Also, it has multiple themes for you to choose too.

[https://github.com/codebrainz/geany-
themes](https://github.com/codebrainz/geany-themes)

Try it, it's truly great, especially for someone liked me tried things
differently and always going back, so light and fast whenever I needed, I feel
it's faster than gedit and gvim, and a lot faster (e.g. to open for editing
when you need an editor handy&quick) comparing to vscode.

------
EllipticCurve
I still use Geany every day! From writing up todo-lists at work, to
maintaining my Go, Python and C/C++ projects.

Geany is my absolute go-to editor of choice. Fast, stable and really clean
interface. Absolutely love it!!!

------
KerrickStaley
Geany is a really nice editor, similar to Sublime Text in terms of use case
(not a full IDE like e.g. Intellij), but open source. I highly recommend it
and use it almost daily :)

------
passthejoe
I still use Geany for Ruby development, and I have used it for Perl, Java and
even C++. The worst part of my first (and so far only) CS class wasn't that it
was in C++, but (for me and pretty much all in the class) grokking what
Microsoft Visual Studio (and huge IDEs in general) were all about, and how to
use them. It was a huge, unnecessary hurdle.

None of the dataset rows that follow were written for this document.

(** * Affiliate: the link-rewrite engine of [src/Affiliate.js]

    A shallow embedding of the [Affiliate] class: configuration
    normalisation in the constructor, [traverse], the private transform
    pipeline [#modifyURL], the [MutationObserver] callback and
    [attach]/[detach].

    The engine's collaborators are modelled at the interface the engine
    uses: JavaScript strings and object literals, the [url-parse] and
    [querystringify] packages, the [docile] element store, the [Log]
    module and the part of the DOM that [traverse] reads and writes. *)

From Stdlib Require Import Ascii.
From stdpp Require Import gmap strings list.

Local Open Scope string_scope.
Set Warnings "-register-all".

(** ** JavaScript strings *)

Module JsString.

(** JavaScript truthiness of a string: only the empty string is falsy. *)
Definition truthy (s : string) : bool :=
  match s with
  | EmptyString => false
  | String _ _ => true
  end.

Definition lower_ascii (c : ascii) : ascii :=
  let n := Ascii.nat_of_ascii c in
  if (65 <=? n)%nat && (n <=? 90)%nat then Ascii.ascii_of_nat (n + 32) else c.

(** [String.prototype.toLowerCase] on the ASCII range. *)
Fixpoint toLowerCase (s : string) : string :=
  match s with
  | EmptyString => EmptyString
  | String c s' => String (lower_ascii c) (toLowerCase s')
  end.

(** [s.indexOf(pat)]: [None] stands for [-1]. *)
Definition indexOf (pat s : string) : option nat := String.index 0 pat s.

(** [s.slice(0, i)] and [s.slice(i)]. *)
Definition slice_to (i : nat) (s : string) : string := String.substring 0 i s.
Definition slice_from (i : nat) (s : string) : string :=
  String.substring i (String.length s - i) s.

(** [GetSubstitution] for a string pattern (no captures): in the
    replacement text [$$] is a dollar sign, [$&] the matched text,
    [$`] the text before the match and [$'] the text after it; any
    other dollar sign stands for itself. *)
Fixpoint getSubstitution (matched before after : string) (tpl : string) : string :=
  match tpl with
  | EmptyString => EmptyString
  | String "$" (String "$" rest) =>
      String "$" (getSubstitution matched before after rest)
  | String "$" (String "&" rest) =>
      matched +:+ getSubstitution matched before after rest
  | String "$" (String "`" rest) =>
      before +:+ getSubstitution matched before after rest
  | String "$" (String "'" rest) =>
      after +:+ getSubstitution matched before after rest
  | String c rest => String c (getSubstitution matched before after rest)
  end.

(** [s.replace(pat, tpl)] for a string [pat]: the first occurrence of
    [pat] is substituted, the rest of [s] is copied. *)
Definition replace (s pat tpl : string) : string :=
  match indexOf pat s with
  | None => s
  | Some i =>
      let before := slice_to i s in
      let after := slice_from (i + String.length pat) s in
      before +:+ getSubstitution pat before after tpl +:+ after
  end.

(** A replacement text without a dollar sign is inserted as it is. *)
Fixpoint dollar_free (tpl : string) : bool :=
  match tpl with
  | EmptyString => true
  | String c rest => negb (Ascii.eqb c "$") && dollar_free rest
  end.

End JsString.

(** ** JavaScript objects with string keys and string values

    Property order is the order of [for ... in] and of object spread:
    array-index keys in ascending numeric order first, then the other keys
    in insertion order. *)

Module JsObject.

Definition t := list (string * string).

Definition is_digit (c : ascii) : bool :=
  let n := Ascii.nat_of_ascii c in (48 <=? n)%nat && (n <=? 57)%nat.

Fixpoint digits_value (acc : N) (s : string) : option N :=
  match s with
  | EmptyString => Some acc
  | String c s' =>
      if is_digit c
      then digits_value (acc * 10 + (N.of_nat (Ascii.nat_of_ascii c) - 48))%N s'
      else None
  end.

(** A key is an array index when it is the canonical decimal form of an
    integer between 0 and 2^32 - 2. *)
Definition array_index (k : string) : option N :=
  match k with
  | EmptyString => None
  | String "0" EmptyString => Some 0%N
  | String "0" _ => None
  | _ =>
      match digits_value 0 k with
      | Some n => if (n <? 4294967295)%N then Some n else None
      | None => None
      end
  end.

(** [o[k]] ([None] is [undefined]). *)
Fixpoint get (k : string) (o : t) : option string :=
  match o with
  | [] => None
  | (k', v) :: o' => if String.eqb k k' then Some v else get k o'
  end.

Definition has (k : string) (o : t) : bool :=
  match get k o with Some _ => true | None => false end.

(** Assignment to a property that exists keeps its place. *)
Fixpoint update (k v : string) (o : t) : t :=
  match o with
  | [] => []
  | (k', v') :: o' =>
      if String.eqb k k' then (k, v) :: o' else (k', v') :: update k v o'
  end.

(** A new array-index key goes among the array-index keys, by value. *)
Fixpoint insert_index (n : N) (k v : string) (o : t) : t :=
  match o with
  | [] => [(k, v)]
  | (k', v') :: o' =>
      match array_index k' with
      | Some n' =>
          if (n' <? n)%N then (k', v') :: insert_index n k v o'
          else (k, v) :: o
      | None => (k, v) :: o
      end
  end.

(** [o[k] = v]. *)
Definition set (k v : string) (o : t) : t :=
  if has k o then update k v o
  else
    match array_index k with
    | Some n => insert_index n k v o
    | None => (o ++ [(k, v)])%list
    end.

Definition assign (target source : t) : t :=
  fold_left (fun acc kv => set (fst kv) (snd kv) acc) source target.

(** [{...a, ...b}]. *)
Definition spread (a b : t) : t := assign (assign [] a) b.

End JsObject.

(** ** querystringify *)

Module QueryString.

(** The parser's regular expression takes a key, a longest run of
    characters other than the four below, then an optional equals sign,
    then a value, a longest run of characters other than the ampersand. *)
Definition key_delimiter (c : ascii) : bool :=
  Ascii.eqb c "=" || Ascii.eqb c "?" || Ascii.eqb c "#" || Ascii.eqb c "&".

Inductive scan :=
| Seeking
| InKey (key : string)
| InValue (key value : string).

Definition snoc (s : string) (c : ascii) : string := s +:+ String c EmptyString.

(** [if (... || key in result) continue; result[key] = value]: the first
    value of a key is kept. The names that every object inherits are not
    counted among the keys of [result]. *)
Definition emit (key value : string) (result : JsObject.t) : JsObject.t :=
  if JsObject.has key result then result else JsObject.set key value result.

Fixpoint parse_from (st : scan) (result : JsObject.t) (query : string) : JsObject.t :=
  match query with
  | EmptyString =>
      match st with
      | Seeking => result
      | InKey k => emit k "" result
      | InValue k v => emit k v result
      end
  | String c rest =>
      match st with
      | Seeking =>
          if key_delimiter c then parse_from Seeking result rest
          else parse_from (InKey (String c EmptyString)) result rest
      | InKey k =>
          if Ascii.eqb c "=" then parse_from (InValue k "") result rest
          else if Ascii.eqb c "&" then parse_from Seeking (emit k "" result) rest
          else if key_delimiter c then parse_from (InValue k (String c EmptyString)) result rest
          else parse_from (InKey (snoc k c)) result rest
      | InValue k v =>
          if Ascii.eqb c "&" then parse_from Seeking (emit k v result) rest
          else parse_from (InValue k (snoc v c)) result rest
      end
  end.

(** [qs.parse(query)], for keys and values that percent-decoding leaves
    as they are. *)
Definition parse (query : string) : JsObject.t := parse_from Seeking [] query.

Fixpoint join (pairs : list string) : string :=
  match pairs with
  | [] => ""
  | [p] => p
  | p :: ps => p +:+ "&" +:+ join ps
  end.

(** [qs.stringify(obj)], for keys and values that percent-encoding
    leaves as they are. *)
Definition stringify (obj : JsObject.t) : string :=
  join (map (fun kv => fst kv +:+ "=" +:+ snd kv) obj).

End QueryString.

(** ** url-parse *)

(** The object that [parseURL(address, true)] returns: [query] is an
    object because the second argument asks for the query string to be
    parsed. The derived fields [auth] and [origin], which the engine never
    reads, are left out. *)
Record Url := mkUrl {
  protocol : string;
  slashes : bool;
  username : string;
  password : string;
  host : string;
  hostname : string;
  port : string;
  pathname : string;
  query : JsObject.t;
  hash : string;
  href : string
}.

(** The two entry points of the package that the engine reaches:
    [parseURL(address, true)] and the [toString] method that [set] calls
    to recompute [href]. *)
Class UrlParse := {
  parseURL : string -> Url;
  Url_toString : Url -> string
}.

(** [url.set('query', value)] with an object [value]: the field is
    stored, [host] and [hostname] are lower-cased again and [href] is
    recomputed. The object is changed in place, so the result stands for
    the new state of the object that every holder of [url] sees. *)
Definition Url_set_query `{UrlParse} (url : Url) (value : JsObject.t) : Url :=
  let url' :=
    {| protocol := protocol url; slashes := slashes url;
       username := username url; password := password url;
       host := JsString.toLowerCase (host url);
       hostname := JsString.toLowerCase (hostname url);
       port := port url; pathname := pathname url;
       query := value; hash := hash url; href := href url |} in
  {| protocol := protocol url'; slashes := slashes url';
     username := username url'; password := password url';
     host := host url'; hostname := hostname url';
     port := port url'; pathname := pathname url';
     query := query url'; hash := hash url'; href := Url_toString url' |}.

(** ** Completions, configuration and the world the engine runs in *)

(** A thrown JavaScript value. *)
Definition JsError := string.

Inductive Completion (A : Type) : Type :=
| Normal (a : A)
| Throw (e : JsError).
Arguments Normal {A} a.
Arguments Throw {A} e.

(** What a tag's [modify] hands back: an object with an [href], a plain
    string, or [undefined] or [null] (a function without a [return]).
    [modify] is a function of the URL it is given: it returns or throws,
    and leaves the object it was given as it is. *)
Inductive ModifyReturn :=
| RetUrl (u : Url)
| RetString (s : string)
| RetNullish.

Record Replacement := mkReplacement { from : string; to : string }.

(** A tag as the user writes it; [None] is an absent key. *)
Inductive RawHosts :=
| HostString (h : string)
| HostArray (hs : list string).

Record RawTag := mkRawTag {
  raw_hosts : option RawHosts;
  raw_query : option JsObject.t;
  raw_replace : option (list Replacement);
  raw_modify : option (Url -> Completion ModifyReturn)
}.

Record RawConfig := mkRawConfig {
  raw_tags : option (list RawTag);
  raw_log : bool
}.

(** A tag after the constructor has extended it. *)
Record Tag := mkTag {
  tag_hosts : list string;
  tag_query : JsObject.t;
  tag_replace : list Replacement;
  tag_modify : option (Url -> Completion ModifyReturn)
}.

Record Config := mkConfig {
  tags : list Tag;
  log : bool
}.

(** The DOM as [traverse] sees it: elements have an identity, a
    [nodeName] and child nodes; text nodes have no
    [getElementsByTagName]. *)
Inductive Node :=
| Element (id : nat) (nodeName : string) (childNodes : list Node)
| TextNode (id : nat).

Definition node_id (n : Node) : nat :=
  match n with
  | Element id _ _ => id
  | TextNode id => id
  end.

Inductive LogData :=
| LString (s : string)
| LConfig (c : Config)
| LMutation (target : nat)
| LThrown (e : JsError).

Record LogEntry := mkLogEntry { isError : bool; data : list LogData }.

(** The provenance record that the engine keeps per link. *)
Record LinkData := mkLinkData { was : string; is_ : string }.

(** Everything outside the engine that it reads or writes: the [href]
    attribute of each element, the docile store, the console, and the
    document and window properties the lifecycle looks at. *)
Record World := mkWorld {
  attributes : gmap nat string;
  docile : gmap nat LinkData;
  console : list LogEntry;
  document_body : Node;
  readyState : string;
  canObserve : bool;
  contentLoaded_listeners : nat
}.

Definition with_attributes (w : World) (a : gmap nat string) : World :=
  {| attributes := a; docile := docile w; console := console w;
     document_body := document_body w; readyState := readyState w;
     canObserve := canObserve w;
     contentLoaded_listeners := contentLoaded_listeners w |}.

Definition with_docile (w : World) (d : gmap nat LinkData) : World :=
  {| attributes := attributes w; docile := d; console := console w;
     document_body := document_body w; readyState := readyState w;
     canObserve := canObserve w;
     contentLoaded_listeners := contentLoaded_listeners w |}.

Definition with_console (w : World) (c : list LogEntry) : World :=
  {| attributes := attributes w; docile := docile w; console := c;
     document_body := document_body w; readyState := readyState w;
     canObserve := canObserve w;
     contentLoaded_listeners := contentLoaded_listeners w |}.

Definition with_listeners (w : World) (n : nat) : World :=
  {| attributes := attributes w; docile := docile w; console := console w;
     document_body := document_body w; readyState := readyState w;
     canObserve := canObserve w;
     contentLoaded_listeners := n |}.

(** A statement: it runs in a world, leaves a world, and either
    completes with a value or throws. *)
Definition Eff (A : Type) : Type := World -> Completion A * World.

Definition ret {A} (a : A) : Eff A := fun w => (Normal a, w).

All you really need in a CS class is to be able to write your code, compile
and run it, and Geany does that very well for many languages. I've never been
able to do that with JavaScript/Node -- that's one language that I haven't
gotten working (as far as running it from within the editor).

One thing that didn't work so well for me was indentation/code formatting.
When you first write it in Geany, it looks good, but once you star messing
with the code, the indents can go haywire, and as far as I know there is no
way to automatically re-format the code. That's where a "real" IDE comes in, I
guess.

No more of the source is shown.